And this – this is the point they always end up at, isn’t it? One will apologise to the other, more often than not because someone bullied them into it, and equally more often than not, that person is Grantaire. His harsh words first. His apology. His subsequent disappearance.

His friends operate often as his guilty conscience but it’s not unusual for Combeferre to get into Enjolras’ head like this too, making him say sorry even if he hasn’t changed his mind. Grantaire knows he never will. He holds more tightly to his ideals than Grantaire has even seen: more than a lesser man (him, always him) might cling to alcohol, more than a drowning sailor might cling to the last piece of his vessel. More than any person in times like these has a right to cling on to anything at all. Grantaire would tell him it’s indecent, but that would just start another argument.

Only occasionally does Enjolras put his friends first, and Grantaire is not one of those. So it’s safe enough to assume that this apology is a fake one, and he can brush on past it without ever pretending it mattered.

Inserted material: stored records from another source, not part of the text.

Definition not_ordered {A} (a b : pyval) : outcome A :=
  raise TypeError ["'<' not supported between instances of '"; type_name a;
                   "' and '"; type_name b; "'"].

(** [a < b] *)
Fixpoint py_lt (a b : pyval) : outcome bool :=
  match a, b with
  | PBool x, PBool y => Returned (Z.b2z x <? Z.b2z y)
  | PBool x, PInt y => Returned (Z.b2z x <? y)
  | PInt x, PBool y => Returned (x <? Z.b2z y)
  | PInt x, PInt y => Returned (x <? y)
  | PStr x, PStr y => Returned (String.ltb x y)
  | PList x, PList y =>
      (fix go (x y : list pyval) : outcome bool :=
         match x, y with
         | [], [] => Returned false
         | [], _ :: _ => Returned true
         | _ :: _, [] => Returned false
         | a' :: x', b' :: y' => if py_eq a' b' then go x' y' else py_lt a' b'
         end) x y
  | _, _ => not_ordered a b
  end.

Definition hex_digit (n : nat) : ascii :=
  ascii_of_nat (if (n <? 10)%nat then 48 + n else 87 + n).

Definition repr_char (quote c : ascii) : string :=
  let n := nat_of_ascii c in
  if decide (c = quote) then String "\" (String c "")
  else if decide (c = "\"%char) then "\\"
  else if (n =? 9)%nat then "\t"
  else if (n =? 10)%nat then "\n"
  else if (n =? 13)%nat then "\r"
  else if (n <? 32)%nat || (n =? 127)%nat
       then String "\" (String "x" (String (hex_digit (n / 16)) (String (hex_digit (n mod 16)) "")))
  else String c "".

(** [repr(s)] of a string. *)
Definition repr_str (s : string) : string :=
  let quote := if Str.has_char Str.c_quote s && negb (Str.has_char "034" s)
               then "034"%char else Str.c_quote in
  let fix body (s : string) : string :=
    match s with
    | EmptyString => ""
    | String c s' => repr_char quote c +:+ body s'
    end in
  String quote (body s +:+ String quote "").

(** [repr(v)] *)
Fixpoint py_repr (v : pyval) : string :=
  match v with
  | PNone => "None"
  | PBool true => "True"
  | PBool false => "False"
  | PInt z => pretty z
  | PStr s => repr_str s
  | PList l => Str.cat ["["; Str.join ", " (map py_repr l); "]"]
  | PDict d =>
      Str.cat ["{";
               Str.join ", " (map (fun kv => Str.cat [repr_str kv.1; ": "; py_repr kv.2]) d);
               "}"]
  end.

(** [str(v)], which is also how an f-string renders [{v}]. *)
Definition py_str (v : pyval) : string :=
  match v with
  | PStr s => s
  | _ => py_repr v
  end.

(** [sep.join(v)] *)
Definition py_join (sep : string) (v : pyval) : outcome string :=
  match v with
  | PList l =>
      parts ← map_out (fun ix =>
                 match ix.2 with
                 | PStr s => Returned s
                 | x => raise TypeError ["sequence item "; pretty ix.1;
                                         ": expected str instance, "; type_name x; " found"]
                 end) (zip (seq 0 (length l)) l);
      Returned (Str.join sep parts)
  | PStr s => Returned (Str.join sep (map (fun c => String c "") (String.list_ascii_of_string s)))
  | PDict d => Returned (Str.join sep (map fst d))
  | _ => raise TypeError ["can only join an iterable"]
  end.

Definition json_escape_char (c : ascii) : string :=
  let n := nat_of_ascii c in
  if decide (c = "034"%char) then String "\" Str.dq
  else if decide (c = "\"%char) then "\\"
  else if (n =? 10)%nat then "\n"
  else if (n =? 13)%nat then "\r"
  else if (n =? 9)%nat then "\t"
  else if (n =? 8)%nat then "\b"
  else if (n =? 12)%nat then "\f"
  else if (n <? 32)%nat || (n =? 127)%nat
       then "\u00" +:+ String (hex_digit (n / 16)) (String (hex_digit (n mod 16)) "")
  else String c "".

(** [json.dumps(l)] of a list of strings (ASCII text). *)
Definition json_dumps_strs (l : list string) : string :=
  let fix body (s : string) : string :=
    match s with
    | EmptyString => ""
    | String c s' => json_escape_char c +:+ body s'
    end in
  Str.cat ["["; Str.join ", " (map (fun s => Str.cat [Str.dq; body s; Str.dq]) l); "]"].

“Save it for those who believe it, Enjolras,” he spits, whilst guiltily savouring the taste of his name in Grantaire’s mouth. He wants – he doesn’t quite know what he wants, actually. Certainly not sympathy or pity, but perhaps just to curl up on the ground and stay there, until everyone in the world leaves him alone.

“I would like you to,” Enjolras says, the usual anger growing up around his words, like grass trapped in the pavement. Grantaire can see him trying to rid himself of it, but it sticks like burrs in his throat, and makes them both redder still. Every attempt at calm and collected speech is reserved for the podium, Grantaire thinks bitterly, not for him. “Please, Grantaire. I know you’re cross at me, and rightly so, but I don’t want to end it like –”

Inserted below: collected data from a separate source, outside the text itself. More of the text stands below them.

(** The loop from message [index] on, entered with [role] as lock-step
    has it. *)
Lemma message_loop_run (initiator responder : option NoiseHandshakeState)
    (msgs : list TestMessage) :
  forall (index : nat) (s : RunState),
    exists es,
      trace (snd (message_loop initiator responder msgs index (role_of index) s))
      = trace s ++ es
      /\ Forall alternates es
      /\ (fst (message_loop initiator responder msgs index (role_of index) s) = Ok tt ->
          exists k,
            es = exchange_events index k /\ (k <= length msgs)%nat
            /\ (k = length msgs
                \/ both_split initiator responder
                     (world (snd (message_loop initiator responder msgs index
                                    (role_of index) s))))).
Proof.
  induction msgs as [|m rest IH]; intros index s; cbn [message_loop].
  - exists []. rewrite app_nil_r. split; [reflexivity|]. split; [constructor|].
    intros _. exists 0%nat. split; [reflexivity|]. split; [lia | left; reflexivity].
  - rewrite query_run, query_run.
    destruct ((noise_handshakestate_get_action initiator (world s) =? NOISE_ACTION_SPLIT)
              && (noise_handshakestate_get_action responder (world s) =? NOISE_ACTION_SPLIT))
      eqn:Hsplit.
    + apply andb_true_iff in Hsplit. destruct Hsplit as [Hi%Z.eqb_eq Hr%Z.eqb_eq].
      exists []. rewrite app_nil_r. split; [reflexivity|]. split; [constructor|].
      intros _. exists 0%nat. split; [reflexivity|]. split; [cbn; lia|].
      right. split; assumption.
    + destruct (exchange_result initiator responder index (role_of index) m s)
        as [[_ Hrun]|[_ (s' & es & Hrun & Htr & Hes & _)]].
      * rewrite (bind_ok _ _ _ _ _ Hrun), ?sender_role_of, ?next_role_of.
        match goal with
        | |- context [message_loop _ _ _ (S _) _ ?s1] =>
          destruct (IH (S index) s1) as (es' & Htr' & Hall & Hok)
        end.
        cbn [trace] in Htr'.
        exists ([EvWriteMessage index (role_of index);
                 EvReadMessage index (role_of (S index))] ++ es').
        split; [rewrite Htr', <- app_assoc; reflexivity|].
        split; [repeat constructor; exact Hall|].
        intros Hres. destruct (Hok Hres) as (k & -> & Hk & Hend).
        exists (S k). split; [reflexivity|]. split; [cbn; lia|].
        destruct Hend as [->|Hend]; [left; reflexivity | right; exact Hend].
      * rewrite (bind_longjmp _ _ _ _ _ Hrun). cbn [fst snd].
        exists es. split; [exact Htr|]. split; [|discriminate].
        rewrite sender_role_of, next_role_of in Hes.
        destruct Hes as [->|[->| ->]]; repeat constructor.
Qed.

End Roles.

(** C5: the messages are exchanged in lock-step from the initiator on, the
    sender of message [i] being the initiator for even [i] and the
    responder for odd [i]; an exchange whose sender does not report
    [NOISE_ACTION_WRITE_MESSAGE] or whose receiver does not report
    [NOISE_ACTION_READ_MESSAGE] fails at once; the loop stops when both
    sides report [NOISE_ACTION_SPLIT], and ends without failure only then
    or after all [num_messages] messages. *)
Theorem message_loop_lock_step (initiator responder : option NoiseHandshakeState)
    (vec : TestVector) (s : RunState) :
  NOISE_ROLE_INITIATOR <> NOISE_ROLE_RESPONDER ->
  let res :=
    message_loop initiator responder (messages vec) 0 NOISE_ROLE_INITIATOR s in
  (exists es,
     trace (snd res) = trace s ++ es
     /\ Forall alternates es
     /\ (fst res = Ok tt ->
         exists k,
           es = exchange_events 0 k /\ Z.of_nat k <= num_messages vec
           /\ (Z.of_nat k = num_messages vec
               \/ both_split initiator responder (world (snd res)))))
  /\ (forall index role m s1,
        ~ ready initiator responder role (world s1) ->
        exchange initiator responder index role m s1 = (Longjmp 1, s1))
  /\ (forall index role m rest s1,
        both_split initiator responder (world s1) ->
        message_loop initiator responder (m :: rest) index role s1 = (Ok tt, s1)).
Proof.
  intros Hroles res. split; [|split].
  - destruct (message_loop_run Hroles initiator responder (messages vec) 0%nat s)
      as (es & Htr & Hall & Hok).
    exists es. split; [exact Htr|]. split; [exact Hall|].
    intros Hres. destruct (Hok Hres) as (k & Hes & Hk & Hend).
    exists k. split; [exact Hes|]. unfold num_messages. split; [lia|].
    destruct Hend as [->|Hend]; [left; reflexivity | right; exact Hend].
  - intros index role m s1 Hnot.
    destruct (exchange_result initiator responder index role m s1)
      as [[[Hready _] _]|[_ (s' & es & Hrun & _ & _ & Hsame)]]; [contradiction|].
    rewrite Hrun, (Hsame Hnot). reflexivity.
  - intros index role m rest s1 [Hi Hr]. cbn [message_loop].
    rewrite query_run, query_run, Hi, Hr, Z.eqb_refl. reflexivity.
Qed.

(** *** The blocks every exchange is compared with (C6) *)

(** [checked initiator responder vec n index w]: from the world [w] on,
    the loop at [index] with [n] messages left passes.  Either both sides
    have split, or the exchange on [vec->messages[index]] passes each of
    its checks and the loop passes from [index + 1] on in the world the
    exchange leaves. *)
Fixpoint checked (initiator responder : option NoiseHandshakeState) (vec : TestVector)
    (n index : nat) (w : World) : Prop :=
  match n with
  | O => True
  | S n' =>
    match messages vec !! index with
    | None => True
    | Some m =>
      both_split initiator responder w
      \/ (exchange_passes initiator responder (role_of index) m w
          /\ checked initiator responder vec n' (S index)
               (snd (read_back initiator responder (role_of index) m w)))
    end
  end.

(** [test_connection] up to the message loop. *)
Definition before_messages (vec : TestVector)
  : Test (option NoiseHandshakeState * option NoiseHandshakeState) :=
  '(initiator, responder) ← create_ends vec;
  set_static_and_initiator_keys vec initiator responder;;
  set_responder_ephemeral vec responder;;
  set_prologues_and_psks vec initiator responder;;
  start_both initiator responder;;
  mret (initiator, responder).

Lemma test_connection_split (vec : TestVector) (s : RunState) :
  test_connection vec s
  = ('(initiator, responder) ← before_messages vec;
     message_loop initiator responder (messages vec) 0 NOISE_ROLE_INITIATOR;;
     free_both initiator responder) s.
Proof.
  unfold test_connection, before_messages, mbind, Test_bind, bind, mret, Test_ret, ret.
  destruct (create_ends vec s) as [[[initiator responder]|v|] s1]; [|reflexivity..].
  destruct (set_static_and_initiator_keys _ _ _ s1) as [[[]|v|] s2]; [|reflexivity..].
  destruct (set_responder_ephemeral _ _ s2) as [[[]|v|] s3]; [|reflexivity..].
  destruct (set_prologues_and_psks _ _ _ s3) as [[[]|v|] s4]; [|reflexivity..].
  destruct (start_both _ _ s4) as [[[]|v|] s5]; reflexivity.
Qed.

(** The loop passes exactly when every exchange it makes passes against
    the message of the vector at its index; otherwise it fails with
    value 1. *)
Lemma message_loop_checked (initiator responder : option NoiseHandshakeState)
    (vec : TestVector) :
  NOISE_ROLE_INITIATOR <> NOISE_ROLE_RESPONDER ->
  forall (n index : nat) (s : RunState),
    (index + n = length (messages vec))%nat ->
    (checked initiator responder vec n index (world s)
     /\ fst (message_loop initiator responder (drop index (messages vec)) index
               (role_of index) s) = Ok tt)
    \/ (~ checked initiator responder vec n index (world s)
        /\ fst (message_loop initiator responder (drop index (messages vec)) index
                  (role_of index) s) = Longjmp 1).
Proof.
  intros Hroles. induction n as [|n IH]; intros index s Hlen.
  - left. split; [exact I|]. rewrite drop_ge by lia. reflexivity.
  - destruct (lookup_lt_is_Some_2 (messages vec) index) as [m Hm]; [lia|].
    rewrite (drop_S _ _ _ Hm). cbn [message_loop checked]. rewrite Hm.
    rewrite query_run, query_run.
    destruct ((noise_handshakestate_get_action initiator (world s) =? NOISE_ACTION_SPLIT)
              && (noise_handshakestate_get_action responder (world s) =? NOISE_ACTION_SPLIT))
      eqn:Hsplit.
    + apply andb_true_iff in Hsplit. destruct Hsplit as [Hi%Z.eqb_eq Hr%Z.eqb_eq].
      left. split; [left; split; assumption | reflexivity].
    + assert (Hnot : ~ both_split initiator responder (world s)).
      { intros [Hi Hr]. rewrite Hi, Hr, Z.eqb_refl in Hsplit. discriminate Hsplit. }
      destruct (exchange_result initiator responder index (role_of index) m s)
        as [[Hpass Hrun]|[Hfail (s' & es & Hrun & _)]].
      * rewrite (bind_ok _ _ _ _ _ Hrun), (next_role_of Hroles).
        match goal with
        | |- context [message_loop _ _ _ (S index) _ ?s1] =>
          destruct (IH (S index) s1) as [[Hrest Hres]|[Hrest Hres]]; [lia | |]
        end; cbn [world] in Hrest.
        -- left. split; [right; split; assumption | exact Hres].
        -- right. split; [|exact Hres].
           intros [Hboth|[_ Hall]]; [apply Hnot, Hboth | apply Hrest, Hall].
      * rewrite (bind_longjmp _ _ _ _ _ Hrun). right. split; [|reflexivity].
        intros [Hboth|[Hpass _]]; [apply Hnot, Hboth | apply Hfail, Hpass].
Qed.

“I am clearly unhelpful,” Grantaire interrupts. “And you clearly don’t want me around. So why even bother to run after me and try to convince me otherwise? Apart from your reputation, of course, and what your friends think of you. Why bother at all?”

“If people think badly of me it will be because I deserved it,” Enjolras says fiercely, heat flashing behind his cool white-blue eyes. “I know I deserve your anger too, but you could at least hear me out.”

“I think we’ve called each other enough names for tonight, don’t you?”

“I’m not far off adding idiot to the list,” Enjolras says through a clenched jaw, “If you don’t think you and I are friends.”

Grantaire barks a laugh. “I’ve seen enemies with better dispositions than us,” he replies. “More politicians than you can ever count shaking hands with people they despise, and you and I can’t even manage that. So, to answer your question, no. No, we’re obviously not friends. Though I’d be delighted to know what gave you the impression.”

“Why come to the meetings?” Enjolras asks instead, and he isn’t pretending to be calm anymore, which Grantaire is sort of perversely grateful for. “Why bother to talk to me at all, if you think all we can do is argue? You’ve made some very good contributions to the group, you can’t think everything I say is bullshit.”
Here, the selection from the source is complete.